Node.js, ExpressJs, MongoDB and Vue.js (MEVN Stack) Application Tutorial

Node.js, ExpressJs, MongoDB and Vue.js (MEVN Stack) Application Tutorial

In this tutorial, you'll learn how to integrate Vue.js with Node.js backend (using Express framework) and MongoDB and how to build application with Node.js, ExpressJs, MongoDB and Vue.js

In this tutorial, you'll learn how to integrate Vue.js with Node.js backend (using Express framework) and MongoDB and how to build application with Node.js, ExpressJs, MongoDB and Vue.js

Vue.js is a JavaScript framework with growing number of users. Released 4 years ago, it’s now one of the most populare front-end frameworks. There are some reasons why people like Vue.js. Using Vue.js is very simple if you are already familiar with HTML and JavaScript. They also provide clear documentation and examples, makes it easy for starters to learn the framework. Vue.js can be used for both simple and complex applications. If your application is quite complex, you can use Vuex for state management, which is officially supported. In addition, it’s also very flexible that yu can write template in HTML, JavaScript or JSX.

This tutorial shows you how to integrate Vue.js with Node.js backend (using Express framework) and MongoDB. As for example, we’re going to create a simple application for managing posts which includes list posts, create post, update post and delete post (basic CRUD functionality).
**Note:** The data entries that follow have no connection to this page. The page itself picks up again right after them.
(** Either a run of pages never reaches the ceiling, or there is a first
    page at which it does. *)
Lemma continues_split batch front :
  forall count,
    continues batch count front = true
    \/ exists f1 p f2,
         front = f1 ++ p :: f2
         /\ continues batch count f1 = true
         /\ continues batch count (f1 ++ [p]) = false.
Proof.
  induction front as [|p rest IH]; intros count; [left; reflexivity |].
  destruct (count + pageSize p <? batch)%Z eqn:Hlow.
  - destruct (IH (count + pageSize p)%Z) as [Hall | (f1 & q & f2 & Hf & Hc1 & Hc2)].
    + left. simpl. now rewrite Hlow.
    + right. exists (p :: f1), q, f2. subst rest. repeat split.
      * simpl. now rewrite Hlow.
      * simpl. now rewrite Hlow.
  - right. exists [], p, rest. repeat split. simpl. now rewrite Hlow.
Qed.

Lemma continues_below batch front :
  forall count,
    (count + Z.of_nat (List.length (items front)) < batch)%Z ->
    continues batch count front = true.
Proof.
  induction front as [|p rest IH]; intros count Hlt; [reflexivity |].
  rewrite items_cons, length_app in Hlt. simpl. unfold pageSize in *.
  apply andb_true_intro. split; [lia |]. apply IH. lia.
Qed.

(** With a ceiling above the number of items, one call returns every page
    and no token. *)
Lemma describeLogGroups_unbounded big svc token pages fuel :
  serves svc token pages ->
  (Z.of_nat (List.length (items pages)) < big)%Z ->
  (List.length pages <= fuel)%nat ->
  exists all,
    describeLogGroups big fuel svc token = Return (all, None, None)
    /\ Slice.elems all = items pages.
Proof.
  intros (front & last & token' & Hp & Hw & Hl & Hn) Hbig Hfuel. subst pages.
  rewrite length_app in Hfuel. simpl in Hfuel.
  destruct (describeLogGroups_complete big svc token front token' last fuel Hw Hl)
    as [all [Hrun Hel]].
  - apply continues_below. rewrite items_app, length_app in Hbig. lia.
  - now right.
  - lia.
  - exists all. split; [| exact Hel].
    rewrite Hrun. unfold stopMarker. rewrite Hn, andb_false_r. reflexivity.
Qed.

(** One call on a provider that holds the pages [pages]: it returns the
    pages up to the first one at which the count reaches the ceiling (or all
    of them), and the token of the page after when pages remain. *)
Lemma describeLogGroups_step batch svc token pages fuel :
  serves svc token pages ->
  (List.length pages <= fuel)%nat ->
  exists taken last rest logGroups marker,
    pages = taken ++ last :: rest
    /\ describeLogGroups batch fuel svc token = Return (logGroups, marker, None)
    /\ Slice.elems logGroups = items (taken ++ [last])
    /\ continues batch 0 taken = true
    /\ ((rest = [] /\ hasNextPage last = false /\ marker = None)
        \/ (rest <> [] /\ (Slice.len logGroups >= batch)%Z
            /\ hasNextPage last = true
            /\ marker = NextToken last
            /\ serves svc marker rest)).
Proof.
  intros (front & final & token' & Hp & Hw & Hl & Hfinal) Hfuel. subst pages.
  rewrite length_app in Hfuel. simpl in Hfuel.
  destruct (continues_split batch front 0) as [Hall | (f1 & p & f2 & Hf & Hc1 & Hc2)].
  - destruct (describeLogGroups_complete batch svc token front token' final fuel
                Hw Hl Hall) as [lgs [Hrun Hel]]; [now right | lia |].
    exists front, final, [], lgs, None.
    split; [reflexivity |]. split.
    + rewrite Hrun. unfold stopMarker. rewrite Hfinal, andb_false_r. reflexivity.
    + split; [exact Hel |]. split; [exact Hall |]. left. now repeat split.
  - subst front.
    destruct (walk_split svc f1 p f2 token token' Hw) as (t1 & Hw1 & Hp & Hnext & Hw2).
    rewrite length_app in Hfuel. simpl in Hfuel.
    destruct (describeLogGroups_complete batch svc token f1 t1 p fuel Hw1 Hp Hc1)
      as [lgs [Hrun Hel]]; [now left | lia |].
    assert (Hge : (Slice.len lgs >= batch)%Z).
    { rewrite (continues_last batch 0 f1 p Hc1) in Hc2.
      unfold Slice.len. rewrite Hel. lia. }
    exists f1, p, (f2 ++ [final]), lgs, (NextToken p).
    split; [now rewrite <- app_assoc |]. split.
    + rewrite Hrun. unfold stopMarker. rewrite Hnext.
      replace (Slice.len lgs >=? batch)%Z with true by lia. reflexivity.
    + split; [exact Hel |]. split; [exact Hc1 |]. right.
      split; [now destruct f2 |]. split; [exact Hge |]. split; [exact Hnext |].
      split; [reflexivity |].
      exists f2, final, token'. now repeat split.
Qed.

(** The chain of resumed calls returns, batch after batch, the pages the
    provider holds. *)
Lemma resumeChain_complete batch svc :
  forall n pages token rounds fuel,
    (List.length pages <= n)%nat ->
    serves svc token pages ->
    (List.length pages <= rounds)%nat ->
    (List.length pages <= fuel)%nat ->
    exists batches,
      resumeChain batch rounds fuel svc token = Return (batches, None)
      /\ List.concat (map (@Slice.elems LogGroup) batches) = items pages.
Proof.
  induction n as [|n IH]; intros pages token rounds fuel Hn Hserves Hrounds Hfuel;
    destruct (describeLogGroups_step batch svc token pages fuel Hserves Hfuel)
      as (taken & last & rest & lgs & marker & Hp & Hrun & Hel & _ & Hcase);
    subst pages; rewrite length_app in *; simpl in Hn, Hrounds, Hfuel; [lia |].
  destruct rounds as [|rounds]; [lia |].
  destruct Hcase as [(Hrest & _ & Hm) | (Hrest & _ & Hnext & Hm & Hserved)].
  - subst rest marker. exists [lgs]. split.
    + simpl. rewrite Hrun. reflexivity.
    + simpl. now rewrite app_nil_r.
  - destruct (hasNextPage_token last Hnext) as [t [Ht _]].
    destruct (IH rest marker rounds fuel) as [bs [Hchain Hcat]];
      [lia | exact Hserved | lia | lia |].
    exists (lgs :: bs). split.
    + simpl. rewrite Hrun. rewrite Hm, Ht. simpl.
      rewrite Hm, Ht in Hchain. rewrite Hchain. reflexivity.
    + simpl. rewrite Hcat, Hel.
      replace (taken ++ last :: rest) with ((taken ++ [last]) ++ rest)
        by now rewrite <- app_assoc.
      now rewrite (items_app (taken ++ [last])).
Qed.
I divide this tutorial into two parts. The first part is setting up the Node.js back-end and database. The other part is writing Vue.js code including how to build .vue code using Webpack.

Dependencies

There are some dependencies required for this project. Add the dependencies below to your package.json. Then run npm install to install these dependencies.

  "dependencies": {
    "body-parser": "~1.17.2",
    "dotenv": "~4.0.0",
    "express": "~4.16.3",
    "lodash": "~4.17.10",
    "mongoose": "~5.2.9",
    "morgan": "~1.9.0"
  },
  "devDependencies": {
    "axios": "~0.18.0",
    "babel-core": "~6.26.3",
    "babel-loader": "~7.1.5",
    "babel-preset-env": "~1.7.0",
    "babel-preset-stage-3": "~6.24.1",
    "bootstrap-vue": "~2.0.0-rc.11",
    "cross-env": "~5.2.0",
    "css-loader": "~1.0.0",
    "vue": "~2.5.17",
    "vue-loader": "~15.3.0",
    "vue-router": "~3.0.1",
    "vue-style-loader": "~4.1.2",
    "vue-template-compiler": "~2.5.17",
    "webpack": "~4.16.5",
    "webpack-cli": "^3.1.0"
  },

Project Structure

Below is the overview of directory structure for this project.

  app
    config
    controllers
    models
    queries
    routes
    views
  public
    dist
    src

The app directory contains all files related to server-side. The public directory contains two sub-directories: dist and src. dist is used for the output of build result, while src is for front-end code files.

Model

First, we define a model for Post using Mongoose. To make it simple, it only has two properties: title and content.

app/models/Post.js

  const mongoose = require('mongoose');

  const { Schema } = mongoose;

  const PostSchema = new Schema(
    {
      title: { type: String, trim: true, index: true, default: '' },
      content: { type: String },
    },
    {
      collection: 'posts',
      timestamps: true,
    },
  );

  module.exports = mongoose.model('Post', PostSchema);

Queries

After defining the model, we write some queries that will be needed in the controllers.

app/queries/posts.js

  const Post = require('../models/Post');

  /**
   * Save a post.
   *
   * @param {Object} post - Javascript object or Mongoose object
   * @returns {Promise.}
   */
  exports.save = (post) => {
    if (!(post instanceof Post)) {
      post = new Post(post);
    }

    return post.save();
  };

  /**
   * Get post list.
   * @param {object} [criteria] - Filter options
   * @returns {Promise.<Array.>}
   */
  exports.getPostList = (criteria = {}) => Post.find(criteria);

  /**
   * Get post by ID.
   * @param {string} id - Post ID
   * @returns {Promise.}
   */
  exports.getPostById = id => Post.findOne({ _id: id });

  /**
   * Delete a post.
   * @param {string} id - Post ID
   * @returns {Promise}
   */
  exports.deletePost = id => Post.findByIdAndRemove(id);

Controllers

We need API controllers for handling create post, get post listing, get detail of a post, update a post and delete a post.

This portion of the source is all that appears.